ECOWAS, West African nations’ bloc, has dismissed Niger’s military junta’s offer of holding elections in three years. The move can intensify political imbalance which could provoke a military intervention if the coup continues.
The diplomatic attempts to remove the July 26 coup, the seventh such attempt to overthrow a democratic government in West and Central Africa in three years, has been made many times by the West African bloc and Western nations.
In the light of Niger’s Junta not moving away from its stance, the ECOWAS has taken a rigid position against the junta and readied a military force to be deployed whenever the need arises.
One day before the junta ultimately agreed to meet with an ECOWAS delegation in the capital Niamey, it increased its threat on Friday, indicating a fresh desire to cooperate.
General Abdourahamane Tiani, the head of the junta, stated that the coup leaders were still willing to talk in a televised speech to the nation on Saturday night.
He echoed the extended timetables provided by other coup leaders in the area, but he also stated that the junta would deliberate on a return to democracy within three years.
“Release Bazoum without preconditions, restore constitutional order without further delay,” he said.

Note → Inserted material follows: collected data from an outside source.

Lemma arrival_list routes domain opt cs (order : list nat) : Forall (λ i, (i < length cs)%nat) order →
  let l := omap (λ i, (λ c, (i, async_result routes domain opt c)) <$> cs !! i) order in
  l.*1 = order ∧ Forall (λ p, (async_result routes domain opt <$> cs) !! p.1 = Some p.2) l.
Proof.
  induction 1 as [|i order Hi _ [IH1 IH2]]; [done|]. cbn. destruct (lookup_lt_is_Some_2 _ _ Hi) as [c Hc]. rewrite Hc. cbn.
  split; [by f_equal|]. constructor; [|done]. cbn. by rewrite list_lookup_fmap, Hc.
Qed.

Lemma parallel_outcome routes domain opt cs order : order ≡ₚ seq 0 (length cs) →
  ∃ ans, parallelQuery routes domain opt cs order = Ok ans ∧ outcome (async_result routes domain opt <$> cs) (makeGroups cs) ans.
Proof.
  intros Ho. assert (Hc := makeGroups_covers cs). unfold parallelQuery.
  destruct (arrival_list routes domain opt cs order) as [H1' H2].
  { rewrite Ho. apply list.Forall_forall. intros i Hi. apply elem_of_seq in Hi. lia. }
  rewrite <- (length_fmap (async_result routes domain opt) cs) in *. apply (arrivals_spec _ _ _ [] _ _ 0 0).
  - apply arrived_none. intros g Hg. by apply (covers_range _ _ _ _ Hc) in Hg as [? _].
  - done.
  - split_and!; [done|lia|done|lia].
  - destruct (length (async_result routes domain opt <$> cs)) as [|n]; [by left|right; exists 0%nat; split; [lia|by intros ?%elem_of_nil]].
  - done.
  - rewrite H1', app_nil_r, Ho. apply NoDup_seq.
  - intros j Hj. rewrite H1', app_nil_r, Ho. apply elem_of_seq. lia.
Qed.

(** C20: a parallel query answers by the groups, whatever the order in which the clients answer.
    It never panics; where some client succeeds, the answer is that of a client of the first
    group that has one, all clients of the groups before it having failed; where none does, the
    errors are merged in the clients' order. Where neighbours never share a policy and none is
    skipped, the answer is exactly that of the serial query. *)
Theorem dns_parallel_exact routes domain opt cs order :
  order ≡ₚ seq 0 (length cs) →
  ∃ ans, parallelQuery routes domain opt cs order = Ok ans ∧
    outcome (async_result routes domain opt <$> cs) (makeGroups cs) ans ∧
    ((∀ j c c', cs !! j = Some c → cs !! S j = Some c' → policyID c ≠ policyID c') → Forall (λ c, skipped opt c = false) cs →
     ans = serialQuery routes domain opt cs).
Proof.
  intros Ho. destruct (parallel_outcome routes domain opt cs order Ho) as (ans & Hp & Hout). exists ans. split; [done|]. split; [done|].
  intros Hpol Hsk. unfold serialQuery. destruct Hout as [(g & j & ips & ttl & Hg & Hj & Ha & Hl & -> & Hbefore)|[Hf ->]].
  - symmetry. apply (serial_wins _ _ _ _ _ j); [done..|]. intros j' Hj'. apply Hbefore.
    assert (Hr := groups_are_runs cs (λ j, match cs !! j with Some c => policyID c | None => 0 end)).
    rewrite list.Forall_forall in Hr. destruct (Hr ltac:(by intros ? ? ->) g Hg) as [Hsame _].
    destruct (covers_range _ _ _ _ (makeGroups_covers cs) Hg) as [Hle Hend].
    assert (Hs : g_start g = g_end g).
    { destruct (decide (g_start g = g_end g)); [done|]. exfalso.
      destruct (lookup_lt_is_Some_2 cs (g_start g)) as [c Hc]; [lia|]. destruct (lookup_lt_is_Some_2 cs (S (g_start g))) as [c' Hc']; [lia|].
      apply (Hpol _ _ _ Hc Hc'). specialize (Hsame (S (g_start g))). cbn in Hsame. rewrite Hc, Hc' in Hsame. symmetry. apply Hsame.
      unfold positions. apply elem_of_seq. lia. }
    unfold positions in Hj. apply elem_of_seq in Hj. lia.
  - symmetry. rewrite serial_fails by done. unfold errors_to. by rewrite take_ge.
Qed.

(** ** Static hosts *)

(** What a lookup in the hosts may give: nothing, a replacement, or addresses of the families
    asked for. *)
Definition allowed (opt : IPOption) (h : HostAddress) : Prop :=
  ∃ a, h = HAddr a ∧ ((IsIPv4 (Family a) = true ∧ IPv4Enable opt = true) ∨ (IsIPv6 (Family a) = true ∧ IPv6Enable opt = true)).
(** The names the domain matchers are meant for. *)
Abbreviation readable d := (ldh (lower d)).
Definition host_ok (opt : IPOption) (r : HostResult) : Prop :=
  match r with HostAddrs (Some l) => (∃ d, l = [HAddr (domainAddress d)] ∧ readable d) ∨ Forall (allowed opt) l | _ => True end.

Definition readable_host (h : HostAddress) : Prop := ∀ d, h = HAddr (domainAddress d) → readable d.
Definition plain (h : HostAddress) : Prop := readable_host h ∧ ∃ a, h = HAddr a.

Lemma rcode_none rep : Forall readable_host rep → rcode_of rep = None → Forall plain rep.
Proof.
  unfold rcode_of. induction 1 as [|[a|c] rep Hr _ IH]; cbn; intros Hn; [constructor|constructor; [by split; [|exists a]|by apply IH]|done].
Qed.

Lemma lookup_loop_ok h idxs ips found : Forall (Forall readable_host) (responses h) →
  Forall (λ v, 0 ≤ v < len (responses h)) idxs → Forall plain ips →
  ∃ r, lookup_loop h idxs ips found = Ok r ∧ match r with HostAddrs (Some l) => Forall plain l | _ => True end.
Proof.
  intros Hh Hi. revert ips found. induction Hi as [|v idxs Hv _ IH]; intros ips found Hp; cbn [lookup_loop].
  { eexists. split; [done|]. by destruct found. }
  destruct (lookup_lt_is_Some_2 (responses h) (Z.to_nat v)) as [rep Hrep]; [unfold len in Hv; lia|].
  unfold index. rewrite decide_True, Hrep by lia. cbn [ok_or_panic mbind go_bind].
  destruct (rcode_of rep) eqn:Hc; [by eexists|]. apply IH. apply Forall_app. split; [done|]. apply rcode_none; [|done].
  exact (proj1 (list.Forall_forall _ _) Hh rep (list_elem_of_lookup_2 _ _ _ Hrep)).
Qed.

Lemma filterIP_ok l opt : Forall plain l → ∃ f, filterIP l opt = Ok f ∧ Forall (allowed opt) f.
Proof.
  induction 1 as [|h l [_ [a ->]] _ (f & Hf & Ha)]; [by eexists|]. cbn [filterIP HFamily mbind go_bind]. rewrite Hf. cbn.
  eexists. split; [done|]. destruct (_ || _) eqn:E; [|done]. constructor; [|done]. exists a. split; [done|].
  apply orb_true_iff in E as [E|E]; apply andb_true_iff in E; auto.
Qed.

Lemma hosts_lookup_ok n h m domain opt : (∀ d, readable d → numbers m (len (responses h)) (lower d)) →
  Forall (Forall readable_host) (responses h) → readable domain →
  ∃ r, hosts_lookup n h m domain opt = Ok r ∧ host_ok opt r.
Proof.
  intros Hm Hh. assert (Hint : ∀ d, readable d → ∃ r, lookupInternal h m (lower d) = Ok r ∧ match r with HostAddrs (Some l) => Forall plain l | _ => True end).
  { intros d Hd. destruct (Hm d Hd) as (ms & Hms & Hv). unfold lookupInternal. rewrite Hms. cbn. by apply lookup_loop_ok. }
  revert domain. induction n as [|n IH]; intros domain Hd; cbn [hosts_lookup]; destruct (Hint domain Hd) as (r & -> & Hr); cbn [mbind go_bind];
    (destruct r as [e|[l|]]; [by eexists| |by eexists]); (destruct l as [|h1 l]; [eexists; split; [done|by right; constructor]|]);
    assert (Hf : ∃ f, filterIP (h1 :: l) opt = Ok f ∧ Forall (allowed opt) f) by (by apply filterIP_ok); destruct Hf as (f & Hf & Ha);
    apply Forall_cons_1 in Hr as [[Hrd [a ->]] Hr]; destruct l as [|h2 l];
    try (rewrite Hf; eexists; split; [by destruct a|by right]).
  - destruct a as [b|b|d]; cbn [mbind go_bind HFamily]; [rewrite Hf; eexists; split; [done|by right]..|].
    eexists. split; [done|]. left. exists d. split; [done|by apply Hrd].
  - destruct a as [b|b|d]; cbn [mbind go_bind HFamily]; [rewrite Hf; eexists; split; [done|by right]..|].
    destruct (IH d (Hrd d eq_refl)) as (r & -> & Hr'). cbn. destruct r as [e|[u|]]; eexists; (split; [done|]); [done|done|]. left. exists d. split; [done|by apply Hrd].
Qed.

Lemma toNetIP_ok opt l : Forall (allowed opt) l → l ≠ [] → ∃ ips, toNetIP l = Ok ips ∧ ips ≠ [].
Proof.
  intros Hl Hne. assert (Hall : ∃ ips, toNetIP l = Ok ips ∧ length ips = length l).
  { clear Hne. induction Hl as [|h l (a & -> & Ha) _ (ips & Hi & IH)]; [by eexists|]. cbn [toNetIP].
    destruct a as [b|b|d]; cbn; rewrite ?Hi; [eexists; split; [done|by cbn; f_equal]..|]. by destruct Ha as [[? _]|[? _]]. }
  destruct Hall as (ips & Hi & Hlen). exists ips. split; [done|]. intros ->. by destruct l.
Qed.

(** ** [LookupIP] *)

(** Addresses or an error, never both and never neither. *)
Definition answered (a : Answer) : Prop := match a.2 with None => a.1.1 ≠ [] | Some _ => a.1.1 = [] end.

Lemma serial_answered routes domain opt cs errs : answered (serial_loop routes domain opt cs errs).
Proof.
  revert errs. induction cs as [|c cs IH]; intros errs; cbn [serial_loop]; [done|]. destruct (skipped opt c); [apply IH|].
  destruct (Client_QueryIP routes c domain opt) as [[ips ttl] err]. destruct (decide (0 < len ips)); [|apply IH].
  unfold answered. cbn. intros ->. unfold len in *. cbn in *. lia.
Qed.

Lemma outcome_answered answers groups ans : outcome answers groups ans → answered ans.
Proof.
  intros [(g & j & ips & ttl & _ & _ & _ & Hl & -> & _)|[_ ->]]; [|done]. unfold answered. cbn. intros ->. unfold len in Hl. cbn in Hl. lia.
Qed.

Section lookup.
Context (BuildDomainMatcher : list DomainRule → go D) (BuildIPMatcher : list IPRule → go (IPMatcher (T := T))).
Context (NewServer : NameServer → bool → bool → Z → ip → go (Server * bool)) (LocalNameServer : Server) (randomTag : str).
Abbreviation new := (New BuildDomainMatcher BuildIPMatcher NewServer LocalNameServer randomTag).

Lemma host_responses_len hs reps : host_responses hs = Ok reps → length reps = length hs.
Proof.
  revert reps. induction hs as [|h hs IH]; intros reps; cbn; [by intros [= <-]|]. rewrite go_bind_ok. intros (r & _ & Hr).
  apply go_bind_ok in Hr as (rs & Hrs & [= <-]). cbn. f_equal. by apply IH.
Qed.

(** The names the hosts replace a domain with. *)
Definition readable_hosts (config : Config) : Prop := ∀ m d,
  m ∈ cf_StaticHosts config → host_response m = Ok [HAddr (domainAddress d)] → readable d.

Lemma host_response_readable m l : (∀ d, host_response m = Ok [HAddr (domainAddress d)] → readable d) →
  host_response m = Ok l → Forall readable_host l.
Proof.
  intros Hm E. pose proof E as E'. unfold host_response in E. destruct (hm_ProxiedDomain m) as [|c rest].
  - injection E as <-. apply list.Forall_forall. intros h (i & Hi & Hh)%list_elem_of_omap d ->.
    unfold IPAddress in Hh. repeat case_match; try done; by destruct (take _ _).
  - destruct (decide (c = x23)).
    + destruct (Atoi rest); [|done]. injection E as <-. by apply Forall_singleton.
    + injection E as <-. apply Forall_singleton. intros d [= Hd]. apply Hm. by rewrite E', Hd.
Qed.

Lemma host_responses_readable hs reps : (∀ m d, m ∈ hs → host_response m = Ok [HAddr (domainAddress d)] → readable d) →
  host_responses hs = Ok reps → Forall (Forall readable_host) reps.
Proof.
  revert reps. induction hs as [|h hs IH]; intros reps Hm; cbn; [intros [= <-]; constructor|]. rewrite go_bind_ok. intros (r & Hr & Hrs).
  apply go_bind_ok in Hrs as (rs & Hrs & [= <-]). constructor.
  - eapply host_response_readable; [|done]. intros d. apply Hm. left.
  - apply IH; [|done]. intros m d Hin. apply Hm. by right.
Qed.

In answer to a question regarding the suggested election delay, he responded through WhatsApp. He also said that it would depend on the results of “ongoing informal discussions” whether ECOWAS would send another delegation.
Abdel-Fatau Musah, commissioner of ECOWAS, stated to Reuters on Monday that the group’s stance remained unambiguous.
Since a recent wave of coups has weakened democracy in the region and cast doubt on the bloc’s influence as junta leaders have clung to power, the bloc’s credibility has been put in jeopardy. Other military rulers have disagreed with it when it has demanded years of planning before elections.
After Mali’s interim leaders failed to hold the promised elections last year, ECOWAS slapped sanctions on the country. The sanctions were only lifted when a new deadline of 2024 was established.
Burkina Faso has also promised to return to civilian administration in the coming year, and Guinea last week lowered its transition period to 24 months in response to ECOWAS pressure.
Since the coup, Niger has already been subjected to a flurry of foreign sanctions, including those from ECOWAS, adding to the economic pressure on one of the poorest nations in the world.